Всюду кармин – на лице, на ладонях. Под ногтями, под ногами… Разметал смерч по двору багровые клочья – был малыш Полифем, как не был. Года бедняге не сравнялось. Ликует во дворе одержимая, топчет останки сына. Гром тимпанов, визг дудок – неужели не слышите?

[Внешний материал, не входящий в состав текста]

Lemma tryHandle_quiet m db d now u held ag runID status n out n' out' :
  tryHandleTx m runID status (QW db None now u n held out ag) = (Ok true, QW d None now u n' held out' ag) ->
  tryHandle m runID status (QW db None now u n held out ag)
  = (Ok tt, QW d None now u n' held
       (out' ++ observed m d runID status ++ transitionMetric m d runID) ag).
Proof.
  intros H. unfold tryHandle. erewrite bindM_ok; [|by apply tryM_eq]. cbv beta iota.
  rewrite (bindM_ok _ _ _ _ _ (notify_quiet m d now u held ag runID status n' out')).
  unfold transitionMetric. destruct (m_Metrics m); simpl whenM.
  - erewrite bindM_ok; [|apply tryM_eq, poolScan_quiet].
    destruct (r_status <$> runs d !! runID); [rewrite emit_quiet; by rewrite <-app_assoc|].
    unfold retM. by rewrite !app_nil_r.
  - unfold retM. destruct (r_status <$> runs d !! runID); by rewrite !app_nil_r.
Qed.

Lemma handlePending_eq m runID : handleStatus m runID "pending" =
  (r ←! tryM (plan m runID) ;
   match r with
   | Err _ => ignoreM (txExec (stmtPlanFailed runID))
   | Ok _ => retM tt
   end).
Proof. reflexivity. Qed.

(** C4: Handling a pending run plans it: in one commit the run becomes
    dispatching with its start time and the computed plan recorded, one pending
    shard per assignment of the plan is created under a fresh id with the
    assignment's index, predicted duration and test count, and nothing else
    changes; the plan is archived, and the observers are told the committed
    state. *)
Theorem tryHandle_plans m db now u held ag runID r rp mf preds n out :
  Inj (=) (=) u -> runIDLockKey runID ∉ held ->
  Plannable m db now u held ag runID r rp mf preds n ->
  let p := planOf preds mf in
  exists d,
    tryHandle m runID "pending" (QW db None now u n held out ag)
    = (Ok tt, QW d None now u (n + length (p_Assignments p)) held
         (out ++ planOutputs m runID p ++ observed m d runID "pending"
            ++ (if m_Metrics m then [ORunTransition "dispatching"] else [])) ag)
    /\ runs d = <[runID := plannedRun now p r]> (runs db)
    /\ (forall i a, p_Assignments p !! i = Some a ->
          shards d !! u (n + i)%nat = Some (mkShardRow runID (Z.of_nat i) None (a_PredictedDurationMS a)
            "pending" (Z.of_nat (length (a_Tests a))) None None now None None))
    /\ (forall k, (forall i, (n <= i < n + length (p_Assignments p))%nat -> u i <> k) ->
          shards d !! k = shards db !! k)
    /\ repos d = repos db /\ run_plans d = run_plans db /\ tests d = tests db
    /\ test_executions d = test_executions db.
Proof.
  intros Hu Hl Hp p. exists (plannedDB db now u runID n p r). split_and!; try done.
  - erewrite tryHandle_quiet.
    2: { unfold tryHandleTx. apply withTx_quiet.
         erewrite bindM_ok; [|by apply tryLock_quiet]. cbn [negb].
         erewrite bindM_ok; [|rewrite handlePending_eq; erewrite bindM_ok; [|apply tryM_eq, (plan_quiet m db now u held ag runID r rp mf preds n out Hp)];
           reflexivity].
         erewrite bindM_ok; [|apply txCommit_quiet]. reflexivity. }
    rewrite <-app_assoc. do 3 f_equal. f_equal. f_equal.
    unfold transitionMetric, plannedDB. simpl. by rewrite lookup_insert_eq.
  - intros i a Hi. unfold plannedDB. simpl. rewrite (addShards_at u n runID now _ _ i a Hu Hi).
    unfold plannedShard. by rewrite (planOf_index _ _ _ _ Hi).
  - intros k Hk. unfold plannedDB. simpl. by apply addShards_other.
Qed.

(** ** Failing and standing back *)

Section failing.
Context (m : Manager) (db : DB) (now : Z) (u : nat -> string) (held : gset Z) (ag : AgentState).
Context (runID : string).

(** What makes planning fail without the database reporting an error. *)
Inductive PlanFails (rp : repo_row) : Prop :=
  | NoManifest : run_plans db !! runID = None -> PlanFails rp
  | BadManifest : run_plans db !! runID = Some PDOther -> PlanFails rp
  | NoPrediction mf e : run_plans db !! runID = Some (PDManifest mf) ->
      (forall d n out,
        Predict (m_Predictor m) (rp_full_name rp) (tm_Tests mf) (QW db (Some d) now u n held out ag)
        = (Err e, QW db (Some d) now u n held out ag)) -> PlanFails rp.

Definition planningRun (r : run_row) : run_row := r_set_updated_at now (r_set_status "planning" r).
Definition planningDB (r : run_row) : DB := set_runs (<[runID := planningRun r]> (runs db)) db.

Lemma plan_fails_quiet r rp n out :
  runs db !! runID = Some r -> r_status r = "pending" -> repos db !! r_repo_id r = Some rp ->
  PlanFails rp ->
  exists e, plan m runID (QW db (Some db) now u n held out ag)
    = (Err e, QW db (Some (planningDB r)) now u n held out ag).
Proof.
  intros Hr Hs Hrp Hf. unfold plan.
  assert (E1 : stmtToPlanning runID now db = (Ok 1, planningDB r)).
  { unfold stmtToPlanning. rewrite (updateRun_some now runID _ _ db r Hr); [done|].
    unfold statusIs. by rewrite Hs. }
  run_with (txExec_quiet db now u held ag _ _ n out _ _ E1).
  assert (Hr1 : runs (planningDB r) !! runID = Some (planningRun r)) by apply lookup_insert_eq.
  erewrite bindM_ok; [|apply (scan_quiet db now u held ag _ (planningDB r) n out (r_repo_id r, rp_full_name rp));
    unfold selectRepoOfRun; rewrite Hr1; simpl; by rewrite Hrp].
  destruct Hf as [H|H|mf e H Hp].
  - eexists. apply bindM_err. unfold wrapM, scanRow, bindM. rewrite txQuery_quiet. simpl. by rewrite H.
  - eexists. erewrite bindM_ok; [|by apply wrapM_ok, (scan_quiet db now u held ag _ (planningDB r) n out PDOther)].
    reflexivity.
  - eexists. erewrite bindM_ok; [|by apply wrapM_ok, (scan_quiet db now u held ag _ (planningDB r) n out (PDManifest mf))].
    cbn [unmarshalManifest snd]. apply bindM_err. unfold wrapM. by rewrite Hp.
Qed.

(** The row of a run whose planning failed. *)
Definition failedRun (r : run_row) : run_row :=
  r_set_updated_at now (r_set_finished_at (Some now) (r_set_status "failed" (planningRun r))).

(** A pending run that cannot be planned - no stored manifest, a manifest
    that does not decode, a predictor that gives up - is marked failed with its
    finish time, and creates no shard: everything else in the database stays as
    it was. *)
Theorem tryHandle_fails r rp n out : runIDLockKey runID ∉ held ->
  runs db !! runID = Some r -> r_status r = "pending" -> repos db !! r_repo_id r = Some rp ->
  PlanFails rp ->
  exists w, tryHandle m runID "pending" (QW db None now u n held out ag) = (Ok tt, w)
    /\ w_db w = set_runs (<[runID := failedRun r]> (runs db)) db
    /\ r_status (failedRun r) = "failed" /\ r_finished_at (failedRun r) = Some now.
Proof.
  intros Hl Hr Hs Hrp Hf. destruct (plan_fails_quiet r rp n out Hr Hs Hrp Hf) as [e He].
  assert (E2 : stmtPlanFailed runID now (planningDB r)
    = (Ok 1, set_runs (<[runID := failedRun r]> (runs db)) db)).
  { unfold stmtPlanFailed. rewrite (updateRun_some now runID _ _ (planningDB r) (planningRun r)).
    - unfold planningDB. simpl. by rewrite insert_insert_eq.
    - apply lookup_insert_eq.
    - reflexivity. }
  eexists. split; [|split; [|done]].
  - eapply tryHandle_quiet. unfold tryHandleTx. apply withTx_quiet.
    erewrite bindM_ok; [|by apply tryLock_quiet]. cbn [negb].
    erewrite bindM_ok; [|rewrite handlePending_eq; erewrite bindM_ok; [|by apply tryM_eq];
      by eapply ignoreM_eq, txExec_quiet].
    erewrite bindM_ok; [|apply txCommit_quiet]. reflexivity.
  - reflexivity.
Qed.

(** Only the holder of a run's advisory lock works on it: while another
    session holds the lock, a reconcile step or a reschedule of that run changes
    nothing, publishes nothing and uses no id. *)
Theorem locked_run_left_alone status shardID index doc n out : runIDLockKey runID ∈ held ->
  tryHandle m runID status (QW db None now u n held out ag) = (Ok tt, QW db None now u n held out ag)
  /\ rescheduleOne shardID runID index doc (QW db None now u n held out ag)
     = (Ok tt, QW db None now u n held out ag).
Proof.
  intros Hl.
  assert (Hno : tryLock (runIDLockKey runID) (QW db (Some db) now u n held out ag)
    = (Ok false, QW db (Some db) now u n held out ag)).
  { unfold tryLock. simpl. by rewrite bool_decide_true. }
  split.
  - unfold tryHandle. erewrite bindM_ok;
      [|eapply tryM_eq, withTx_rollback; rewrite (bindM_ok _ _ _ _ _ Hno); reflexivity].
    reflexivity.
  - eapply withTx_rollback. rewrite (bindM_ok _ _ _ _ _ Hno). reflexivity.
Qed.
End failing.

Не слышат. Иначе тоже в пляс пустились бы. Сгустилась над двором тишина-смола – вязкая, черная. Не смола даже – туча-гроза. Гелиос в небе с лица спал, побледнел, на землю взирая. Тень Тиринф накрыла – зябко, смутно отсюда до моря. Молчит толпа за распахнутыми настежь воротами. Топчется на улице, смотрит. Еле слышно скулит побитый пес – Спартак-фракиец, муж плясуньи. Баюкает сломанную руку, под ноги глядит. Как увидел, что мать с сыном сотворила – к жене кинулся. Прибить? Скрутить? В чувство привести?
Он и сам не знал.
Опомнился, лишь когда насилу вырвался. Рука – плетью, половина лица – в лохмотья. Не женщина – бешеная эриния-мстительница из Аида! Только ни при чем тут был Аид Неодолимый, владыка подземного царства.
– Эвоэ, Вакх! Эвоэ!
Спартак плакал, не стыдясь.
– Мамка!
Тишина треснула гнилой тканью. Женщина не обернулась.
– Мамка!!!
– Стой!
– Сдурел?!
– Она ж тебя…
Фирей и Амфитрион вцепились в Ликия, оттаскивая дурака назад, за ворота. Толпа качнулась морской зыбью, глухо зашумела, ударила волной в берег. Печать молчания спала с людей, но говорили все равно шепотом. Будто опасались потревожить… Кого?
– И до нас добралось…
– Что теперь, соседи?
– Все теперь! Будет, как в Фивах…
– Как в Беотии!
– В Аттике!
– Неужто Ди…
– Чш-ш!
– …Косматый? У нас, в Тиринфе?!
– Так басилей[5]же…
– А что басилей? Вакху басилей не указ…
– Эвоэ, Вакх!
Женщина похотливо изогнулась, освобождаясь от рванины, еще недавно звавшейся хитоном. Пояс упал ей под ноги. Свернулся в пыли змеей – берегись, ужалит. Нагая, жена Спартака напомнила зрителям статую, ожившую по воле богов, с остатками красной глины на лице и руках. Движения вакханки дышали такой незамутненной, животной откровенностью, что толпа, большей частью состоявшая из мужчин, со вздохом качнулась вперед – и сразу, опуская взгляды, подалась назад. Сама мысль о совокуплении с этим существом вызывала у тиринфян содрогание.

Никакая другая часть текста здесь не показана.